| Exercise details |
A single stretch of the material below is to be transcribed exactly, starting at the line with "Definition is_ValueError (e" and ending after the line with "(Ok (f s), s).".

| Information |
(** Lines 173-177, for a loop at offset [o] whose cels are still zero. *)
Lemma read_cel_offsets_Ok (n o : Z) (loop : Loop) (w : World)
      (loop' : Loop) (w' : World) :
  0 <= n -> offset loop = o -> fpos w = o + 1 ->
  (forall j, 0 <= j -> cel_at loop j = cel0) ->
  for_ n (read_cel_offset file) loop w = Ok (loop', w') ->
  offset loop' = o /\ num_cels loop' = num_cels loop /\
  total_width loop' = total_width loop /\
  total_height loop' = total_height loop /\
  written w' = written w /\ fpos w' = o + 1 + 2 * n /\
  (forall j, 0 <= j ->
     cel_at loop' j = if j <? n then cel_stub file o j else cel0) /\
  forall j, 0 <= j < n -> in_file file (o + 2 + 2 * j) = true.
Proof.
  intros Hn Ho Hpos Hzero Hrun.
  pose (I := fun (m : Z) (l : Loop) (w1 : World) =>
    offset l = o /\ num_cels l = num_cels loop /\
    total_width l = total_width loop /\ total_height l = total_height loop /\
    written w1 = written w /\ fpos w1 = o + 1 + 2 * m /\
    (forall j, 0 <= j ->
       cel_at l j = if j <? m then cel_stub file o j else cel0) /\
    forall j, 0 <= j < m -> in_file file (o + 2 + 2 * j) = true).
  assert (HI : I n loop' w').
  { apply (for_inv I (read_cel_offset file) n loop w); auto.
    - unfold I. repeat split; auto; try lia.
      intros j Hj. rewrite Hzero by lia. zcases.
    - intros m l w1 l1 w2 Hm (Io & Inc & Itw & Ith & Iwr & Ipos & Icel & Iin) Hstep.
      apply read_cel_offset_Ok in Hstep. destruct Hstep as (-> & -> & Hin).
      unfold I. cbn [offset num_cels total_width total_height set_cel adv fpos written].
      repeat split; auto; try lia.
      + intros j Hj. rewrite cel_at_set_cel by lia.
        rewrite (Icel m) by lia. rewrite (Icel j) by lia. rewrite Io, Ipos.
        unfold cel_stub. zcases; subst; reflexivity.
      + intros j Hj. destruct (Z.eq_dec j m) as [->|Hne].
        * rewrite Ipos in Hin. rewrite <- Hin. f_equal. lia.
        * apply Iin. lia. }
  destruct HI as (? & ? & ? & ? & ? & ? & ? & ?).
  do 6 (split; [assumption|]). split; assumption.
Qed.
(** Routing a call never forgets an earlier one. *)
Lemma deliver_keeps_calls fuel : forall i out w x,
  x ∈ calls w -> x ∈ calls (deliver fuel i out w).
Proof.
  induction fuel as [|fuel IH]; intros i [[reason ok]|] w x Hx;
    rewrite ?deliver_none; try exact Hx; rewrite deliver_some;
    destruct (heap w !! i) as [t|]; try exact Hx;
    destruct (_clientFinished t) as [v|p];
    try (cbn [calls record_call]; apply elem_of_app; now left).
  cbn [heap record_call]. destruct (heap w !! p) as [tp|];
    [|cbn [calls record_call]; apply elem_of_app; now left].
  apply IH. cbn [calls store record_call]. apply elem_of_app. now left.
Qed.

(** The routing of a call made by test [k] touches ancestors of [k] only,
    and these have smaller references. *)
Lemma deliver_above fuel : forall k out w q,
  (forall j t p, heap w !! j = Some t ->
                 _clientFinished t = SubtestFinished p -> (p < j)%nat) ->
  (k <= q)%nat ->
  heap (deliver fuel k out w) !! q = heap w !! q.
Proof.
  induction fuel as [|fuel IH]; intros k [[reason ok]|] w q Hpar Hkq;
    rewrite ?deliver_none; try reflexivity; rewrite deliver_some;
    destruct (heap w !! k) as [t|] eqn:Hk; try reflexivity;
    destruct (_clientFinished t) as [v|p] eqn:Hcb; try reflexivity.
  pose proof (Hpar k t p Hk Hcb) as Hpk.
  destruct (heap w !! p) as [tp|] eqn:Hp; [|reflexivity].
  rewrite IH; [| |lia].
  - cbn [heap store record_call]. apply list_lookup_insert_ne. lia.
  - intros j tj r Hj Hc. cbn [heap store record_call] in Hj.
    apply list_lookup_insert_Some in Hj.
    destruct Hj as [(<- & <- & _) | (_ & Hj)]; [|eauto].
    destruct (subtestFinished_step reason ok tp) as (Scb & _).
    rewrite Scb in Hc. eauto.
Qed.

(** The call [(reason, ok)] of a subtest [k] is recorded and runs the
    parent's [_subtestFinished] on the parent, whose state after the whole
    routing is the one that handler left. *)
Lemma deliver_parent fuel k reason ok w c p tp :
  (forall j t q, heap w !! j = Some t ->
                 _clientFinished t = SubtestFinished q -> (q < j)%nat) ->
  heap w !! k = Some c ->
  _clientFinished c = SubtestFinished p ->
  heap w !! p = Some tp ->
  (k <= fuel)%nat ->
  heap (deliver fuel k (Some (reason, ok)) w) !! p
  = Some (fst (_subtestFinished reason ok tp)) /\
  heap (deliver fuel k (Some (reason, ok)) w) !! k = Some c /\
  (k, (reason, ok)) ∈ calls (deliver fuel k (Some (reason, ok)) w).
Proof.
  intros Hpar Hk Hcb Hp Hfuel.
  pose proof (Hpar k c p Hk Hcb) as Hpk.
  destruct fuel as [|fuel]; [lia|].
  rewrite deliver_some, Hk, Hcb, Hp.
  set (w1 := store p (fst (_subtestFinished reason ok tp))
               (record_call k (reason, ok) w)).
  assert (Hpar1 : forall j t q, heap w1 !! j = Some t ->
                    _clientFinished t = SubtestFinished q -> (q < j)%nat).
  { intros j tj r Hj Hc. cbn [w1 heap store record_call] in Hj.
    apply list_lookup_insert_Some in Hj.
    destruct Hj as [(<- & <- & _) | (_ & Hj)]; [|eauto].
    destruct (subtestFinished_step reason ok tp) as (Scb & _).
    rewrite Scb in Hc. eauto. }
  split; [|split].
  - rewrite deliver_above by (auto; lia). cbn [w1 heap store record_call].
    apply list_lookup_insert_eq. now apply lookup_lt_Some in Hp.
  - rewrite deliver_above by (auto; lia). cbn [w1 heap store record_call].
    rewrite list_lookup_insert_ne by lia. exact Hk.
  - apply deliver_keeps_calls. cbn [w1 calls store record_call].
    apply elem_of_app. right. apply list_elem_of_singleton. reflexivity.
Qed.
(** * nhoyscript backend (backend/app.py): request handlers over a document store

    A shallow embedding of the Flask view functions [admin_login], [logout],
    [check_auth], [scripts] and [accounts] of backend/app.py, together with
    the parts of their environment they read and write: the JSON request
    body, the server-side session, the two MongoDB collections and the
    messages handed to [send_telegram_notification]. *)

From Stdlib Require Import ZArith SpecFloat Ascii String.
From stdpp Require Import base option list strings pretty gmap.

Local Open Scope string_scope.
#[local] Set Warnings "-register-all".

(** ** Python values obtained from JSON

    [request.get_json] yields [None], [bool], [int], [float], [str], [list]
    or [dict]; the same values are stored in documents and returned by
    [jsonify]. *)

Inductive json : Type :=
| JNull
| JBool (b : bool)
| JInt (z : Z)
| JFloat (f : spec_float)
| JStr (s : string)
| JArr (l : list json)
| JObj (m : gmap string json).

(** Python truth value, as used by [x or {}] and [not x]. *)
Definition truthy (v : json) : bool :=
  match v with
  | JNull => false
  | JBool b => b
  | JInt z => negb (z =? 0)%Z
  | JFloat (S754_zero _) => false
  | JFloat _ => true
  | JStr s => negb (String.eqb s "")
  | JArr l => negb (bool_decide (length l = 0))
  | JObj m => negb (bool_decide (size m = 0))
  end.

(** [x or y] *)
Definition py_or (x y : json) : json := if truthy x then x else y.

(** ** Exceptions and the handler monad *)

Inductive exn : Type :=
| AttributeError
| TypeError
| KeyError
| InvalidId
| DuplicateKeyError.

Inductive result (A : Type) : Type :=
| Ok (a : A)
| Raise (e : exn).
Arguments Ok {A} a.
Arguments Raise {A} e.

(** [needle in haystack] for two [str]: substring test. *)
Fixpoint str_contains (needle haystack : string) : bool :=
  String.prefix needle haystack ||
  match haystack with
  | EmptyString => false
  | String _ rest => str_contains needle rest
  end.

(** [k == v] for a [str] k and a JSON value v. *)
Definition str_eq_json (k : string) (v : json) : bool :=
  match v with
  | JStr s => String.eqb k s
  | _ => false
  end.

(** [k in data] for a [str] k: key membership on a dict, element membership
    on a list, substring on a str; other types are not containers. *)
Definition py_in (k : string) (data : json) : result bool :=
  match data with
  | JObj m => Ok (bool_decide (is_Some (m !! k)))
  | JArr l => Ok (existsb (str_eq_json k) l)
  | JStr s => Ok (str_contains k s)
  | _ => Raise TypeError
  end.

(** [data[k]] for a [str] k. *)
Definition py_getitem (data : json) (k : string) : result json :=
  match data with
  | JObj m => match m !! k with Some v => Ok v | None => Raise KeyError end
  | _ => Raise TypeError
  end.

(** [data.get(k, default)]; only a dict has the method. *)
Definition py_get (data : json) (k : string) (dflt : json) : result json :=
  match data with
  | JObj m => Ok (default dflt (m !! k))
  | _ => Raise AttributeError
  end.
Lemma split_at_first {A} (P : A → Prop) `{!∀ x, Decision (P x)}
    (l : list A) :
  (∃ x, x ∈ l ∧ P x) →
  ∃ pre x post, l = pre ++ x :: post ∧ P x ∧ ∀ y, y ∈ pre → ¬ P y.
Proof.
  induction l as [|a l IH]; intros (x & Hx & HP).
  { by apply elem_of_nil in Hx. }
  destruct (decide (P a)) as [Ha|Ha].
  { exists [], a, l. split_and!; [done..|]. by intros y ?%elem_of_nil. }
  destruct IH as (pre & z & post & -> & Hz & Hpre).
  { apply elem_of_cons in Hx as [->|Hx]; [done|]. by exists x. }
  exists (a :: pre), z, post. split_and!; [done..|].
  intros y [->|Hy]%elem_of_cons; [done|by apply Hpre].
Qed.

(** On an even [N >= 4] and a correct table the count is [G(N)]. *)
Lemma goldbach_count_on_table (N : Z) (t : list Z) :
  correct_on N t → 4 ≤ N → N `mod` 2 = 0 →
  goldbach_count N t = Ok (Z.of_nat (length (goldbach_pairs N))).
Proof.
  intros Ht HN Heven. unfold goldbach_count.
  assert (2 ≤ N `div` 2) by (apply Z.div_le_lower_bound; lia).
  assert (N `div` 2 ≤ N) by (apply Z.div_le_upper_bound; lia).
  destruct (Z.ltb_spec N 4); [lia|]. rewrite Heven. simpl.
  destruct (Z.leb_spec 2 (N `div` 2)); [|lia].
  destruct (correct_on_getitem N t 2 Ht ltac:(lia)) as (a & -> & Ha).
  destruct (correct_on_getitem N t (N - 2) Ht ltac:(lia)) as (b & Hb & Hb').
  simpl. rewrite Ha, bool_decide_eq_true_2 by apply Z.prime_2.
  rewrite Hb. simpl.
  rewrite (count_loop N t Ht) by (intros x Hx%elem_of_range; lia).
  rewrite goldbach_pairs_candidates by done.
  rewrite filter_cons, Hb'. f_equal.
  destruct (decide (Z.prime (N - 2))) as [Hq|Hq].
  - rewrite bool_decide_eq_true_2 by done.
    rewrite decide_True by (split; [apply Z.prime_2|done]). simpl. lia.
  - rewrite bool_decide_eq_false_2 by done.
    rewrite decide_False by tauto. lia.
Qed.
(** * fsm.py: a weighted, command-executing finite automaton

    A shallow embedding of [src/fsm.py] (classes [Command], [State], [DFA]
    and the exception [NotInitializedError]) and the properties of its
    registration, weighted selection, step protocol and run loops.

    Python objects that are mutated in place live in an explicit [World];
    methods are state-and-exception computations over it.  An exception
    keeps the mutations made before it was raised, as in Python. *)

From Stdlib Require Import ZArith QArith Lqa Lia String Ascii List.
From stdpp Require Import base option list gmap strings.

Local Open Scope string_scope.

(** ** Exceptions and outcomes *)

(** The exception classes the module raises.  [DoesNotFound] is
    [State.DoesNotFound] and [NotInitializedError] the module-level class;
    both derive from [ValueError].  [AttributeError] and [TypeError] are the
    ones the interpreter raises for a missing attribute and for
    [issubclass] on a non-class.  [BadRef] is not a Python exception: it
    marks a reference that points outside the model's heap or class table,
    which no Python program can produce. *)
Inductive exn : Set :=
  | ValueError
  | KeyError
  | TypeError
  | AttributeError
  | NotImplementedError
  | NotInitializedError
  | DoesNotFound
  | BadRef.

(** [except ValueError] also catches the two subclasses. *)
Definition is_ValueError (e : exn) : bool :=
  match e with
  | ValueError | NotInitializedError | DoesNotFound => true
  | _ => false
  end.

(** A call returns a value, raises, or (for the two [while] loops only)
    is cut off by the fuel of the model. *)
Inductive Outcome (A : Type) : Type :=
  | Ok (a : A)
  | Raise (e : exn)
  | OutOfFuel.
Arguments Ok {A} a.
Arguments Raise {A} e.
Arguments OutOfFuel {A}.

(** ** State-and-exception computations *)

Definition M (S A : Type) : Type := S -> Outcome A * S.

Definition ret {S A} (a : A) : M S A := fun s => (Ok a, s).
Definition raise {S A} (e : exn) : M S A := fun s => (Raise e, s).
Definition bind {S A B} (m : M S A) (k : A -> M S B) : M S B :=
  fun s =>
    match m s with
    | (Ok a, s') => k a s'
    | (Raise e, s') => (Raise e, s')
    | (OutOfFuel, s') => (OutOfFuel, s')
    end.
Definition get {S} : M S S := fun s => (Ok s, s).
Definition gets {S A} (f : S -> A) : M S A := fun s => (Ok (f s), s).
Definition modify {S} (f : S -> S) : M S unit := fun s => (Ok tt, f s).
Definition from_option {S A} (e : exn) (o : option A) : M S A :=
  match o with Some a => ret a | None => raise e end.

Declare Scope py_scope.
Delimit Scope py_scope with py.
Notation "x <- m ;; k" := (bind m (fun x => k))
  (at level 20, m at level 99, k at level 200, only parsing) : py_scope.
Notation "m ;; k" := (bind m (fun _ => k))
  (at level 100, k at level 200, only parsing, right associativity) : py_scope.
Lemma failed_fetch_preserves_data_witness :
  View.predictions
    (View.run (View.fetchPredictions error_response 1700086400000)
       (View.run
          (View.fetchPredictions (ok_response [sample_prediction])
             1700000000000)
          View.initial))
  = [sample_prediction].
Proof.
  exact (proj1 (proj2 (proj2
    (failed_fetch_preserves_data
       (View.run
          (View.fetchPredictions (ok_response [sample_prediction])
             1700000000000)
          View.initial)
       error_response 1700086400000 eq_refl)))).
Defined.

(** * Further properties of the sources *)

(** ** formatPercentage on arbitrary numbers *)

(** X1. A number that is not negative (and below 10^21, where the
    runtime switches to exponent notation) is printed as the integer
    closest to it, the upper one at a half, followed by the percent
    sign; no scaling takes place. *)
Theorem formatPercentage_rounds_half_up (v : Q) (n : Z) :
  (0 <= v)%Q -> (v < 1000000000000000000000)%Q ->
  (inject_Z n - (1 # 2) <= v)%Q -> (v < inject_Z n + (1 # 2))%Q ->
  formatPercentage v = JS.Number_toString n ++ "%".
Proof.
  intros H0 _ Hl Hu. unfold formatPercentage, JS.toFixed0.
  assert (Hv : (0 <= v * 1)%Q) by lra.
  apply Qle_bool_iff in Hv. rewrite Hv. simpl negb. cbv iota.
  rewrite (Qfloor_between _ n); [reflexivity| |].
  - lra.
  - rewrite inject_Z_plus. unfold inject_Z at 2. lra.
Qed.

Lemma formatPercentage_rounds_half_up_witness :
  formatPercentage (85 # 2) = "43%".
Proof.
  apply (formatPercentage_rounds_half_up (85 # 2) 43);
    unfold inject_Z; lra.
Defined.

| Task solution |
Definition is_ValueError (e : exn) : bool :=
  match e with
  | ValueError | NotInitializedError | DoesNotFound => true
  | _ => false
  end.

(** A call returns a value, raises, or (for the two [while] loops only)
    is cut off by the fuel of the model. *)
Inductive Outcome (A : Type) : Type :=
  | Ok (a : A)
  | Raise (e : exn)
  | OutOfFuel.
Arguments Ok {A} a.
Arguments Raise {A} e.
Arguments OutOfFuel {A}.

(** ** State-and-exception computations *)

Definition M (S A : Type) : Type := S -> Outcome A * S.

Definition ret {S A} (a : A) : M S A := fun s => (Ok a, s).
Definition raise {S A} (e : exn) : M S A := fun s => (Raise e, s).
Definition bind {S A B} (m : M S A) (k : A -> M S B) : M S B :=
  fun s =>
    match m s with
    | (Ok a, s') => k a s'
    | (Raise e, s') => (Raise e, s')
    | (OutOfFuel, s') => (OutOfFuel, s')
    end.
Definition get {S} : M S S := fun s => (Ok s, s).
Definition gets {S A} (f : S -> A) : M S A := fun s => (Ok (f s), s).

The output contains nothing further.